I can’t recall ever seeing such a vision of dawn as the birth of a new day, of the turning of the Earth as a literal rebirth of life, in a film, let alone in the defining first images. Silent Light, Carlos Reygadas’ third feature, is set in a Mennonite community in Mexico, an insular pocket of agrarian people that feels almost like a portal to old Europe within modern Mexico. This is not some Luddite culture – Johan (Cornelio Wall), the gentle patriarch of the farm family we meet over silent prayer and bustling breakfast, drives a sturdy new pickup and harvests the fields with combines and he joins his children to watch a DVD in a portable TV in a van – but these people hold close to their values, their religion and their way of life. Reygadas’ measured pace and the reflective observation of his patient camera is in tune with the movement of seasons and the cycle of crops, rather than the rush of urban life carved up into deadlines. It’s also in tune with the austerity of their surroundings and the quality of their spiritual lives. They are not a simple people, which sounds more like an insult than a description, but a community of people who seem to take the time to experience every moment, whether it is silent prayer over the breakfast table or a family bath in an outdoor pool.
But all outward appearances aside, they are not a dour people. Johan jokes with his friend, Zacarias (Jacobo Klassen), before they engage in the topic that has Johan so emotionally torn up: he’s not only in love with another woman, they have been engaging in an affair. He grapples with his attraction, tries to discover if it is a transient feeling (God and sin and temptation are not brought up) or if it is pure emotion and God is trying to tell him something. “I simply made a mistake with Esther,” he explains to his father, who is also a pastor and, in the course of reminding him of his responsibility to his wife, talks of his own past temptations and doubts with his marriage many years ago. There is no judgment, no talk of sin or hell, just a serious adult discussion of both personal and moral duty that turns on a central question: if God is love, then is this love holy? Regardless, his affair carries very human consequences.
Silent Light is told with the same powerful simplicity and stylistic austerity as Reygadas’ previous films, Japón and Battle in Heaven, but without the shock of explicit sexual or violent imagery, scenes that seemed designed to provoke our comfort level. His portrait of these dedicated yet vulnerable folks is just as intense and even more compassionate and there is an emotional purity and human weakness to their struggles. And while it’s been said in many previous reviews, the film’s connection to Carl Th. Dreyer’s Ordet, from the formal composition and mise-en-scene of key shots to the extraordinarily powerful theme of redemption, forgiveness and rebirth, is too direct not to acknowledge and embrace.
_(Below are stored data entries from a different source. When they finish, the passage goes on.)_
(* ===== verification/IndexUnique.v ===== *)
(** * IndexUnique: values that are unique in a subtree

    An index can have scopes, subtrees in which no two entries have the same
    value of the attribute.  Before a value is written
    [MdbValidateAttrUniqueness] of [vmdir/server/mdb-store/indexwriteutil.c] goes
    through the entries that have it, with the iterator of [iterate.c] and
    [VmDirMDBSimpleEIdToEntry] of [entry.c], and collects the scopes they lie in.

    All of this reads in transactions of its own: it sees what was committed,
    not what the running transaction has written. *)

From stdpp Require Import sorting.
From S2P Require Import Prelude Heap StringList CString Effects RaftLog Filter Candidates Search IndexScan EntryCodec.

Open Scope Z_scope.

(** The bytes of a value up to the first NUL, as a C string. *)
Definition byte_char (b : Z) : ascii := ascii_of_N (Z.to_N b).
Fixpoint c_chars (v : list Z) : cstr :=
  match v with [] => [] | b :: v => if b =? 0 then [] else byte_char b :: c_chars v end.

Definition PERSISTED_DSE_ROOT_DN : cstr := ["c"; "n"; "="; "D"; "S"; "E"; " "; "R"; "o"; "o"; "t"]%char.

(** What other transactions see. *)
Record committed {lmdb : Lmdb} := COMMITTED { c_indices : cstr → option DB; c_entries : DB }.
Arguments COMMITTED {_} _ _.

(** [VDIR_BACKEND_INDEX_ITERATOR]: the next value and its entry. *)
Record index_iterator {lmdb : Lmdb} := ITERATOR { bHasNext : bool; it_pszVal : list Z; it_eId : Z; it_cursor : cursor }.
Arguments ITERATOR {_} _ _ _ _.

Section Unique.
Context {lmdb : Lmdb} (compare : cstr → cstr → bool → Z).

(** The schema, and the normal form of a DN. *)
Context (schema : schema_ctx) (normalize_dn : list Z → list Z) (bBootStrap : bool).

(** The record a cursor has come to, when its key is a forward one. *)
Definition iterator_at (c : cursor) (o : option (cursor * list Z * list Z)) : RM committed index_iterator :=
  match o with
  | None => rret (ITERATOR false [] 0 c)
  | Some (c, key, value) =>
      match key with
      | [] => rub
      | t :: v =>
          if t =? BE_INDEX_KEY_TYPE_FWD
          then VmDirAllocateMemory (Z.of_nat (length key)) ;;; rret (ITERATOR true v (MDBDBTToEntryId value) c)
          else rret (ITERATOR false [] 0 c)
      end
  end.

Definition committed_db (cfg : VDIR_INDEX_CFG) : RM committed DB :=
  s <- rget ;;
  match c_indices s (pszAttrName cfg) with Some db => rret db | None => rfail ERROR_BACKEND_ERROR end.

(** [VmDirMDBIndexIteratorInit] *)
Definition VmDirMDBIndexIteratorInit (cfg : VDIR_INDEX_CFG) (pszInitVal : cstr) : RM committed index_iterator :=
  VmDirAllocateMemory 16 ;;;
  VmDirAllocateMemory 40 ;;;
  db <- committed_db cfg ;;
  backend_call ;;;
  backend_call ;;;
  let c := mdb_cursor_open db in
  if bool_decide (pszInitVal = []) then backend_call ;;; iterator_at c (mdb_cursor_get db c [] MDB_FIRST)
  else
    VmDirAllocateMemory (Z.of_nat (length pszInitVal) + 2) ;;;
    backend_call ;;;
    iterator_at c (mdb_cursor_get db c (BE_INDEX_KEY_TYPE_FWD :: (byte <$> pszInitVal)) MDB_SET_RANGE).

(** [VmDirMDBIndexIterate]: the value and the entry, and the iterator behind
    them. *)
Definition VmDirMDBIndexIterate (cfg : VDIR_INDEX_CFG) (it : index_iterator) : RM committed (list Z * Z * index_iterator) :=
  if bHasNext it then
    db <- committed_db cfg ;;
    backend_call ;;;
    it' <- iterator_at (it_cursor it) (mdb_cursor_get db (it_cursor it) [] MDB_NEXT) ;;
    rret (it_pszVal it, it_eId it, it')
  else rret ([], 0, it).

(** [VmDirMDBEIdToEntry] *)
Definition VmDirMDBEIdToEntry (eId : Z) : RM committed (list VDIR_ATTRIBUTE * list Z) :=
  set_backend_error
    (s <- rget ;;
     backend_call ;;;
     match mdb_get (c_entries s) (MDBEntryIdToDBT eId) with
     | None => rfail (MDBToBackendError MDB_NOTFOUND MDB_NOTFOUND VMDIR_ERROR_BACKEND_ENTRY_NOTFOUND)
     | Some blob =>
         r <- rtry (VmDirAllocateMemory (Z.of_nat (length blob))) ;;
         match r with
         | inl _ => rfail VMDIR_ERROR_BACKEND_OPERATIONS
         | inr _ => VmDirDecodeEntry compare schema bBootStrap eId blob None
         end
     end).

(** [VmDirMDBSimpleEIdToEntry]: the schema, the transaction, the entry. *)
Definition VmDirMDBSimpleEIdToEntry (eId : Z) : RM committed (list VDIR_ATTRIBUTE * list Z) :=
  backend_call ;;; backend_call ;;;
  e <- VmDirMDBEIdToEntry eId ;;
  backend_call ;;; rret e.

(** ** Scopes *)

Definition in_scope (dn scope : cstr) : bool :=
  (compare PERSISTED_DSE_ROOT_DN scope false =? 0) || VmDirStringEndsWith compare (Some dn) (Some scope) false.

(** [LwRtlHashMapFindKey], without case. *)
Definition occupied (occ : list (cstr * cstr)) (scope : cstr) : bool :=
  existsb (λ x, bool_decide (map tolower x.1 = map tolower scope)) occ.

(** The scopes of a list that the entry [dn] lies in; with [strict] none of them
    may be occupied already ([assert]). *)
Fixpoint occupy (strict : bool) (scopes : list cstr) (dn : cstr) (occ : list (cstr * cstr)) : RM committed (list (cstr * cstr)) :=
  match scopes with
  | [] => rret occ
  | scope :: scopes =>
      if in_scope dn scope then
        if negb (occupied occ scope) then
          VmDirAllocateMemory (Z.of_nat (length scope) + 1) ;;;
          VmDirAllocateMemory (Z.of_nat (length dn) + 1) ;;;
          backend_call ;;;
          occupy strict scopes dn (occ ++ [(scope, dn)])
        else if strict then rub else occupy strict scopes dn occ
      else occupy strict scopes dn occ
  end.

(** The entries with the value, one after the other. *)
Fixpoint scopes_loop (fuel : nat) (cfg : VDIR_INDEX_CFG) (pszAttrVal : cstr) (it : index_iterator) (occ : list (cstr * cstr))
    : RM committed (list (cstr * cstr)) :=
  match fuel with
  | O => rub
  | S fuel =>
      if bHasNext it then
        x <- VmDirMDBIndexIterate cfg it ;;
        let '(pszVal, eId, it) := x in
        if negb (compare pszAttrVal (c_chars pszVal) false =? 0) then rret occ
        else
          e <- VmDirMDBSimpleEIdToEntry eId ;;
          let dn := c_chars (normalize_dn e.2) in
          occ <- occupy true (pUniqScopes cfg) dn occ ;;
          occ <- (match istatus cfg with
                  | VDIR_INDEXING_VALIDATING_SCOPES => occupy false (pNewUniqScopes cfg) dn occ
                  | _ => rret occ
                  end) ;;
          scopes_loop fuel cfg pszAttrVal it occ
      else rret occ
  end.

(** The new entry lies in a scope that another one occupies. *)
Definition scope_conflict (pszEntryDN : cstr) (occ : list (cstr * cstr)) : bool :=
  existsb (λ x, negb (compare pszEntryDN x.2 false =? 0) && in_scope pszEntryDN x.1) occ.

(** No uniqueness is enforced. *)
Definition no_scopes (cfg : VDIR_INDEX_CFG) : bool :=
  bool_decide (pUniqScopes cfg = []) &&
  match istatus cfg with VDIR_INDEXING_VALIDATING_SCOPES => bool_decide (pNewUniqScopes cfg = []) | _ => true end.

(** [MdbValidateAttrUniqueness]; [bDelete] is that the value is deleted. *)
Definition MdbValidateAttrUniqueness (fuel : nat) (cfg : VDIR_INDEX_CFG) (pszAttrVal pszEntryDN : cstr) (bDelete : bool) : RM committed unit :=
  if bool_decide (pszAttrVal = []) then rfail ERROR_INVALID_PARAMETER
  else
    backend_call ;;;
    if bDelete || no_scopes cfg then rret tt
    else
      it <- VmDirMDBIndexIteratorInit cfg pszAttrVal ;;
      occ <- scopes_loop fuel cfg pszAttrVal it [] ;;
      if scope_conflict pszEntryDN occ then rfail VMDIR_ERROR_DATA_CONSTRAINT_VIOLATION else rret tt.

End Unique.

(** ** The check is exact *)

Section Exact.
Context {lmdb : Lmdb} {laws : LmdbLaws} (compare : cstr → cstr → bool → Z) `{!CStringCompare compare}.
Context (schema : schema_ctx) (normalize_dn : list Z → list Z) (bBootStrap : bool).
Implicit Types (c : committed) (cfg : VDIR_INDEX_CFG).

Lemma c_chars_byte (v : cstr) : NUL ∉ v → c_chars (byte <$> v) = v.
Proof.
  induction v as [|a v IH]; intros Hv; [done |]. cbn. apply not_elem_of_cons in Hv as [Ha Hv].
  destruct (Z.eqb_spec (byte a) 0) as [H0 | _].
  - destruct Ha. unfold byte in H0. assert (N_of_ascii a = 0%N) as H by lia. rewrite <- (ascii_N_embedding a), H. reflexivity.
  - rewrite IH by done. f_equal. unfold byte_char, byte. rewrite N2Z.id. apply ascii_N_embedding.
Qed.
Silent Light is entrancing, powerful, pure, a work of cinema art sheered to the essentials and a work of spiritual exploration and identity where religion and faith are never directly discussed but are behind every conversation. Reygadas isn’t preaching, he’s telling a human story framed by their beliefs and their commitment to their faith and family. In that space between the mortal and the spiritual, miracles occur.
Silent Light plays at Northwest Film Forum through April 9, 2009.